History of Employee Ownership trusts

A Columbia Conserve Council Meeting, circa 1920s (Bussel 1997; crediting The Lilly Library, Indiana University, Bloomington, Indiana).jpg

Washington State (1897). Trust ownership is not new — as early as 1897 in Washington State, founders established a trust dedicated to the “Brotherhood of the Co-operative Commonwealth" and “for the purpose of owning, acquiring, operating, conducting and maintaining a communal industrial institution.” In 1911, the Washington State Supreme Court ruled the trust as valid in perpetuity due to the trust’s charitable educational purpose. This case is not valid precedent for the remaining 49 states, but we now have the benefit of perpetual purpose trusts in many states.

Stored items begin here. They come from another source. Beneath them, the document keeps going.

(* ===== verification/SendValidation.v ===== *)
(** * Resolution and balancing of a transaction (pkg/mtransaction/validations.go)

    [CalculateTotal] resolves the entries of one side (explicit amounts, shares,
    "remaining") and [ValidateSendSourceAndDistribute] requires both sides to
    total the sent value.  The loop mutates the caller's entries: an entry with
    "remaining" gets a pointer to the loop's [remaining] variable, which later
    iterations still change, so the model keeps that aliasing. *)

From Stdlib Require Import QArith Lqa.
From stdpp Require Import base gmap strings list sorting.
From S2P Require Import Prelude Decimals GoStrings Transaction BalanceOps.

Local Open Scope string_scope.
Local Open Scope list_scope.

(** ** The functions of lib-commons the code calls (not part of the repository) *)

Class LibCommons := {
  IsNilOrEmpty : string → bool;            (* commons.IsNilOrEmpty(&s) *)
  Contains : list string → string → bool;  (* commons.Contains *)
}.

Class LibCommonsLaws `{LibCommons} := {
  IsNilOrEmpty_empty : IsNilOrEmpty "" = true;
  Contains_spec l s : Contains l s = true ↔ s ∈ l;
}.

(** An instance to evaluate the definitions with. *)
Module Commons.
#[export] Instance lib : LibCommons := {|
  IsNilOrEmpty := λ s, bool_decide (s = "");
  Contains := λ l s, bool_decide (s ∈ l);
|}.
#[export] Instance laws : LibCommonsLaws.
Proof. split; [done|]. intros l s. apply bool_decide_eq_true. Defined.
End Commons.

Section Definitions.
Context {D : DecimalLib} {C : LibCommons}.
Local Open Scope dec_scope.

(** [fromTos[i].Amount] after the loop body: the caller's pointer, or the
    address of the loop variable [remaining]. *)
Inductive AmountPtr := OwnAmount (a : option Amount) | AddrRemaining.

Record calc_state := mkCalc {
  cs_fmto : gmap string Amount;
  cs_scdt : list string;
  cs_total : dec;
  cs_remaining : Amount;
  cs_operationRoute : gmap string string;
  cs_fromTos : list (FromTo * AmountPtr);
}.

Definition share_active (ft : FromTo) : bool :=
  match ft_Share ft with
  | Some s => negb (shr_Percentage s =? 0)%Z
  | None => false
  end.
Definition amount_active (ft : FromTo) : bool :=
  match ft_Amount ft with
  | Some a => dis_positive (amt_Value a)
  | None => false
  end.
Definition remaining_active (ft : FromTo) : bool := negb (IsNilOrEmpty (ft_Remaining ft)).

(** [transaction.Send.Value.Mul(percentage/100).Mul(percentageOfPercentage/100)] *)
Definition share_value (sendValue : dec) (s : Share) : dec :=
  let oneHundred := dnew 100 in
  let percentage := dnew (shr_Percentage s) in
  let pop := dnew (shr_PercentageOfPercentage s) in
  let pop := if dis_zero pop then oneHundred else pop in
  let firstPart := percentage / oneHundred in
  let secondPart := pop / oneHundred in
  sendValue * firstPart * secondPart.

Definition set_amt_Value (v : dec) (a : Amount) : Amount :=
  mkAmount (amt_Asset a) v (amt_Operation a) (amt_TransactionType a) (amt_Direction a)
    (amt_RouteValidationEnabled a) (amt_OverdraftAmount a).

Definition calc_share (tx : Transaction) (tt : TxStatus) (op : OpType) (dir : Direction)
    (ft : FromTo) (st : calc_state) : calc_state :=
  match ft_Share ft with
  | Some s =>
      if negb (shr_Percentage s =? 0)%Z then
        let shareValue := share_value (send_Value (tx_Send tx)) s in
        mkCalc
          (<[ft_AccountAlias ft :=
              mkAmount (send_Asset (tx_Send tx)) shareValue op tt dir false dzero]> (cs_fmto st))
          (cs_scdt st) (cs_total st + shareValue)
          (set_amt_Value (amt_Value (cs_remaining st) - shareValue) (cs_remaining st))
          (cs_operationRoute st) (cs_fromTos st)
      else st
  | None => st
  end.

Definition calc_amount (tt : TxStatus) (op : OpType) (dir : Direction)
    (ft : FromTo) (st : calc_state) : calc_state :=
  match ft_Amount ft with
  | Some a =>
      if dis_positive (amt_Value a) then
        let amount := mkAmount (amt_Asset a) (amt_Value a) op tt dir false dzero in
        mkCalc (<[ft_AccountAlias ft := amount]> (cs_fmto st)) (cs_scdt st)
          (cs_total st + amt_Value amount)
          (set_amt_Value (amt_Value (cs_remaining st) - amt_Value amount) (cs_remaining st))
          (cs_operationRoute st) (cs_fromTos st)
      else st
  | None => st
  end.

Definition calc_remaining (op : OpType) (dir : Direction)
    (ft : FromTo) (st : calc_state) : calc_state :=
  if negb (IsNilOrEmpty (ft_Remaining ft)) then
    let total := cs_total st + amt_Value (cs_remaining st) in
    let remaining := set_op_dir op dir (cs_remaining st) in
    mkCalc (<[ft_AccountAlias ft := remaining]> (cs_fmto st)) (cs_scdt st) total remaining
      (cs_operationRoute st) (cs_fromTos st ++ [(ft, AddrRemaining)])
  else
    mkCalc (cs_fmto st) (cs_scdt st) (cs_total st) (cs_remaining st) (cs_operationRoute st)
      (cs_fromTos st ++ [(ft, OwnAmount (ft_Amount ft))]).

(** One iteration of the loop of [CalculateTotal]. *)
Definition calc_step (tx : Transaction) (tt : TxStatus) (st : calc_state) (ft : FromTo)
  : calc_state :=
  let routes := match ft_RouteID ft with
                | Some r => <[ft_AccountAlias ft := r]> (cs_operationRoute st)
                | None => cs_operationRoute st
                end in
  let st := mkCalc (cs_fmto st) (cs_scdt st) (cs_total st) (cs_remaining st) routes
              (cs_fromTos st) in
  let '(operation, direction) := DetermineOperation (tx_Pending tx) (ft_IsFrom ft) tt in
  let st := calc_share tx tt operation direction ft st in
  let st := calc_amount tt operation direction ft st in
  let st := calc_remaining operation direction ft st in
  mkCalc (cs_fmto st) (cs_scdt st ++ [AliasKey (FromTo_SplitAlias ft) (ft_BalanceKey ft)])
    (cs_total st) (cs_remaining st) (cs_operationRoute st) (cs_fromTos st).

Definition calc_init (tx : Transaction) (tt : TxStatus) : calc_state :=
  mkCalc ∅ [] (dnew 0)
    (mkAmount (send_Asset (tx_Send tx)) (send_Value (tx_Send tx)) (OpOther "") tt
       DirectionEmpty false dzero) ∅ [].

(** The caller's entry after the loop: pointers to [remaining] see its last value. *)
Definition deref (remaining : Amount) (e : FromTo * AmountPtr) : FromTo :=
  match e with
  | (ft, OwnAmount a) => set_ft_Amount a ft
  | (ft, AddrRemaining) => set_ft_Amount (Some remaining) ft
  end.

Picture of William P. Hapgood on the cover of the inaugural issue of the Columbia Cauldron, February 1927 (Bussel 1997; crediting The Lilly Library, Indiana University, Bloomington, Indiana).jpg

Columbia Conserve Company (1926). Founded by Harvard graduate William Hapgood in 1903 with “his father’s backing,” the Columbia cannery “was acclaimed throughout the 1920s and 1930s as the epitome of enlightened labor-management relations and industrial democracy." After acquiring a small cannery and growing it for 20 years, Hapgood converted his firm to employee ownership in 1926. Under the advice of Paul Douglas, then a professor of economics at the University of Chicago (and later the U.S. Senator from Illinois), Hapgood established an EOT that would use the future profits of the firm to acquire a majority of the company’s common stock. This is essentially the same leveraged buyout mechanism that was later popularized by Louis Kelso. The transfer was complete by the summer of 1930. Under the terms of the plan, all salaried employees with at least one year of tenure, and who attended at least 50% of employee-owner meetings, were entitled to vote to elect and direct the trustees. The elected trustees would, in turn, vote as the majority shareholder in line with the employee-owners’ instructions. 

At its height as an employee-owned business, Columbia had approximately 150 employee-owners. The company received wide praise. Both Hapgood and his son Powers Hapgood toured the country to speak about Columbia. Religious organizations hailed Columbia for its practice of “Christian ethics." Journalists published magazine and newspaper articles in support of the “business without a boss.” Columbia’s reputation only increased in the midst of public attention to business practices during the Depression. Yet, the Depression also brought plunging demand. And, at the same time, Campbell’s soup began an aggressive bid in the same market. As a result, “between 1931 and 1932, Columbia’s sales dropped by 35.9%,” bringing a net loss to the company. Columbia was ultimately sold to a food processor in 1953, “exactly 50 years” after the company’s founding.


John Lewis Partnership (1950). The best-known EOT company is John Lewis Partnership, which is one of the biggest and oldest EO businesses in the world. The firm was founded in the late 1800s, transitioned to full employee ownership in 1950 by the founder's son, John Spedan Lewis. It currently has 95,000 employee-owners. All employees are owners on day one of employment. Also, all employee-owners at John Lewis have equal voting rights. A copy of the company's "Constitution" is available online. John Lewis may be likened to the Macy’s of the UK––a very upscale department store chain. Also part of the employee-owned conglomerate is Waitrose, a high-end supermarket chain, which was acquired by John Lewis Partnership in 1937.


Present. Christopher Michael P.C. has assisted with half a dozen EOTs (and other perpetual purpose trusts), and designed about another half a dozen that are soon to be implemented. Clients include Metis Construction, Equity Atlas, and Organically Grown Company.